Hypertension is a leading risk factor for a number of diseases and can cause severe damage to the vital organs such as the brain and heart. However, the level of hypertension itself does not necessarily reflect the full extent of underlying end-organ changes, which may hinder the development of effective treatment strategies. While recent research has demonstrated that these end-organ changes can be measured with deep phenotyping, its clinical translation may not be feasible. In this study, we propose a state-of-art deep learning approach that can quantify multi-organ (e.g., heart, brain, vasculature) phenotypical changes due to persistent hypertension from simple and popular clinical measures such as electrocardiogram (ECG), routinely acquired clinical data (age, BMI, diastolic and systolic blood pressures), and cardiac short axis (SAX) images from the UK Biobank, one of the largest open-access biomedical databases. Our proposed approach captures the intricate patterns of hypertensive disease state without resorting to the complex measures, which is hard to obtain in practical settings. It generates a numeric score between 0 and 1 of multi-organ damage, as well as provides an estimate of the overall uncertainty.

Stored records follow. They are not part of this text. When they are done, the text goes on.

(* ===== verification/Records.v ===== *)
(** Formats that send records as they are (src/pkg/formats/json, splunk, elasticsearch, parquet, avro and
    snmp): what is left out of a flattened record and what is added, the lines of a bulk message and how they
    are read back, rows read in groups, and the object identifiers of a trap.

    The encoders of libraries, gzip and the readers of files are parameters; the order of a range is that of
    an argument, and the loop that adds to the map that it ranges over is a run of [GoMap.range]. *)
From Stdlib Require Import Floats.SpecFloat.
From S2P Require Import Prelude GoStrings GoMap Jchf.
From S2P Require FormatsUtil.
From S2P Require FlowToJCHF.
From S2P Require Rollup.
From S2P Require Enrich.
From S2P Require VpcLogs.
From S2P Require Nrm.
Local Open Scope Z_scope.

(** ** Records *)
(** A value of a record that goes out: of the flattened flow, or of a rollup or a trace. *)
Inductive value := Av (v : avro) | Uint (z : Z) | Int (z : Z) | Float (x : spec_float) | Trace (l : list Enrich.json).
Abbreviation record := (gmap string value).
Abbreviation flat := (gmap string avro).

(** Flattening a message gives its own map, which what follows changes. *)
Definition flatten_with (visit : list string) (change : flat → res flat) (j : JCHF) : res (JCHF * flat) :=
  '(j, m) ← Flatten visit j; m ← change m; Ok (j <| avroSet := Some m |>, m).

Definition blank (v : avro) : bool :=
  match v with
  | AString tv => String.eqb tv "" || String.eqb tv "-" || String.eqb tv "--"
  | AInt32 tv | AInt64 tv => tv =? 0
  | _ => false
  end.

(** *** Time as RFC 3339 writes it, [zone] seconds east of UTC
    Days are those of the proleptic Gregorian calendar, in eras of 400 years from March of the year 0. *)
Definition civil (days : Z) : Z * Z * Z :=
  let z := days + 719468 in
  let era := z / 146097 in
  let doe := z mod 146097 in
  let yoe := (doe - doe / 1460 + doe / 36524 - doe / 146096) / 365 in
  let doy := doe - (365 * yoe + yoe / 4 - yoe / 100) in
  let mp := (5 * doy + 2) / 153 in
  let d := doy - (153 * mp + 2) / 5 + 1 in
  let m := if mp <? 10 then mp + 3 else mp - 9 in
  (yoe + era * 400 + (if m <=? 2 then 1 else 0), m, d).
Definition two (z : Z) : string := String (digit_char (z / 10)) (String (digit_char (z mod 10)) EmptyString).
Fixpoint padded (n : nat) (s : string) : string := if (String.length s <? n)%nat then match n with S k => if (String.length s <=? k)%nat then String.append "0" (padded k s) else s | O => s end else s.
Definition year_text (y : Z) : string := if y <? 0 then String.append "-" (padded 4 (Itoa (- y))) else padded 4 (Itoa y).
Definition zone_text (zone : Z) : string :=
  let m := Z.quot zone 60 in
  if zone =? 0 then "Z" else String.append (if m <? 0 then "-" else "+") (String.append (two (Z.abs m / 60)) (String.append ":" (two (Z.abs m mod 60)))).
Definition RFC3339 (zone : Z → Z) (sec : Z) : string :=
  let t := sec + zone sec in
  let '(y, m, d) := civil (t / 86400) in
  let s := t mod 86400 in
  Join [Join [year_text y; two m; two d] "-"; String.append (Join [two (s / 3600); two (s / 60 mod 60); two (s mod 60)] ":") (zone_text (zone sec))] "T".

Example rfc_day : RFC3339 (λ _, 0) 1709210096 = "2024-02-29T12:34:56Z"%string.
Proof. vm_compute. reflexivity. Qed.
Example rfc_before : RFC3339 (λ _, 3600 * -5) (-1) = "1969-12-31T18:59:59-05:00"%string.
Proof. vm_compute. reflexivity. Qed.

(** ** Compression *)
Definition CompressionNone : string := "none".
Definition CompressionGzip : string := "gzip".
Definition CompressionSnappy : string := "snappy".
(** Whether gzip is used; [what] is the format of the message. *)
Definition gz_of (what compression : string) : res bool :=
  if String.eqb compression CompressionNone then Ok false
  else if String.eqb compression CompressionGzip then Ok true
  else Err (Errorf what [FStr compression]).
Definition json_error : string := "Invalid compression (%s): format json only supports none|gzip".
Definition splunk_error : string := "Invalid compression (%s): format splunk only supports none|gzip".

The performance of our models is evaluated in different experimental settings and compared against the reference model. The results consistently demonstrate that the proposed approach can effectively model the multi-organ phenotypical changes from simple clinical measures with high performance (best-performing model MAE=0.108, MSE=0.019, variance=0.0005), and underscores its feasibility for potential clinical use.